▶ _Assignment_: Among the entries that follow, find the lines containing the string "length" and copy them.

Stored data
(** C5, as the code has it, in five cases that cover every folder path.
    (1) For a path [:virtual:<blobURL>:mount_at:<mountPoint>] in which the
    first [:mount_at:] is the one after [<blobURL>] and [<mountPoint>]
    holds no [:mount_at:], [Serve] takes [<blobURL>] as the blob URL and
    [<mountPoint>] as the mount path. (2) For a path [:virtual:<d>] in
    which [<d>] holds no [:mount_at:], [Serve] returns the configuration
    error. (3) For a path [:virtual:<d>] in which [<d>] holds a
    [:mount_at:] behind the first one, [<d>] splits into more than two
    parts and [Serve] returns the same error. (4) For a path without the
    prefix [:virtual:], when the directory [<path>_BlobStorage] is created,
    the blob URL is [file://<path>_BlobStorage?no_tmp_dir=yes] and the
    mount path is [<path>R]. (5) For such a path, when the directory
    cannot be created, [Serve] ends in [log.Fatal] with the error of
    [os.MkdirAll]. In the cases (1) and (4) the block cache is the storage
    opened for the blob URL; in the others no storage is opened. What
    [os.MkdirAll] does plays no part in the cases (1) to (3). *)
Theorem C5_Serve_backend_resolution :
  (∀ blobURL mountPoint,
     gostrings.Index (blobURL +:+ ":mount_at:" +:+ mountPoint) ":mount_at:"
     = Some (String.length blobURL) →
     gostrings.Index mountPoint ":mount_at:" = None →
     Serve_resolve MkdirAll
       (":virtual:" +:+ blobURL +:+ ":mount_at:" +:+ mountPoint)
     = Serve_goes_on (blobURL, mountPoint)
     ∧ ∀ mp0, Serve_blockCache NewGoCloudUrlStorage MkdirAll
         (":virtual:" +:+ blobURL +:+ ":mount_at:" +:+ mountPoint) None mp0
       = Serve_goes_on (NewGoCloudUrlStorage blobURL, mountPoint))
  ∧ (∀ d,
       gostrings.Index d ":mount_at:" = None →
       Serve_resolve MkdirAll (":virtual:" +:+ d)
       = Serve_return err_missing_mount_at
       ∧ ∀ mp0, Serve_blockCache NewGoCloudUrlStorage MkdirAll
           (":virtual:" +:+ d) None mp0
         = Serve_return err_missing_mount_at)
  ∧ (∀ d i j,
       gostrings.Index d ":mount_at:" = Some i →
       gostrings.Index
         (gostrings.string_drop (i + String.length ":mount_at:") d)
         ":mount_at:" = Some j →
       (2 < length (gostrings.Split d ":mount_at:"))%nat
       ∧ Serve_resolve MkdirAll (":virtual:" +:+ d)
         = Serve_return err_missing_mount_at
       ∧ ∀ mp0, Serve_blockCache NewGoCloudUrlStorage MkdirAll
           (":virtual:" +:+ d) None mp0
         = Serve_return err_missing_mount_at)
  ∧ (∀ Path,
       gostrings.HasPrefix Path ":virtual:" = false →
       MkdirAll (Path +:+ "_BlobStorage") = None →
       Serve_resolve MkdirAll Path
       = Serve_goes_on
           ("file://" +:+ Path +:+ "_BlobStorage?no_tmp_dir=yes",
            Path +:+ "R")
       ∧ ∀ mp0, Serve_blockCache NewGoCloudUrlStorage MkdirAll Path None mp0
         = Serve_goes_on
             (NewGoCloudUrlStorage
                ("file://" +:+ Path +:+ "_BlobStorage?no_tmp_dir=yes"),
              Path +:+ "R"))
  ∧ (∀ Path err,
       gostrings.HasPrefix Path ":virtual:" = false →
       MkdirAll (Path +:+ "_BlobStorage") = Some err →
       Serve_resolve MkdirAll Path = Serve_Fatal err
       ∧ ∀ mp0, Serve_blockCache NewGoCloudUrlStorage MkdirAll Path None mp0
         = Serve_Fatal err).
Proof.
  split; [|split; [|split; [|split]]].
  - intros blobURL mountPoint Hfirst Hrest.
    assert (H1 : Serve_resolve MkdirAll
                   (":virtual:" +:+ blobURL +:+ ":mount_at:" +:+ mountPoint)
                 = Serve_goes_on (blobURL, mountPoint)).
    { unfold Serve_resolve. rewrite CutPrefix_app.
      rewrite Split_once; [reflexivity|cbn; lia|exact Hfirst|exact Hrest]. }
    unfold Serve_blockCache. rewrite H1. by split.
  - intros d Hd.
    assert (H2 : Serve_resolve MkdirAll (":virtual:" +:+ d)
                 = Serve_return err_missing_mount_at).
    { unfold Serve_resolve. rewrite CutPrefix_app.
      rewrite Split_no_instance; [reflexivity|cbn; lia|exact Hd]. }
    unfold Serve_blockCache. rewrite H2. by split.
  - intros d i j Hi Hj.
    destruct (Split_twice ":mount_at:" d i j) as (x & y & z & l & Hsplit);
      [cbn; lia|exact Hi|exact Hj|].
    assert (H3 : Serve_resolve MkdirAll (":virtual:" +:+ d)
                 = Serve_return err_missing_mount_at).
    { unfold Serve_resolve. rewrite CutPrefix_app, Hsplit. reflexivity. }
    unfold Serve_blockCache. rewrite H3, Hsplit.
    split; [cbn; lia|by split].
  - intros Path Hprefix Hmkdir.
    assert (H4 : Serve_resolve MkdirAll Path
                 = Serve_goes_on
                     ("file://" +:+ Path +:+ "_BlobStorage?no_tmp_dir=yes",
                      Path +:+ "R")).
    { unfold Serve_resolve. rewrite (CutPrefix_none _ _ Hprefix), Hmkdir.
      by rewrite append_assoc. }
    unfold Serve_blockCache. rewrite H4. by split.
  - intros Path err Hprefix Hmkdir.
    assert (H5 : Serve_resolve MkdirAll Path = Serve_Fatal err).
    { unfold Serve_resolve. by rewrite (CutPrefix_none _ _ Hprefix), Hmkdir. }
    unfold Serve_blockCache. rewrite H5. by split.
Qed.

▶ _Answer for this exercise_:
     = Some (String.length blobURL) →
         (gostrings.string_drop (i + String.length ":mount_at:") d)
       (2 < length (gostrings.Split d ":mount_at:"))%nat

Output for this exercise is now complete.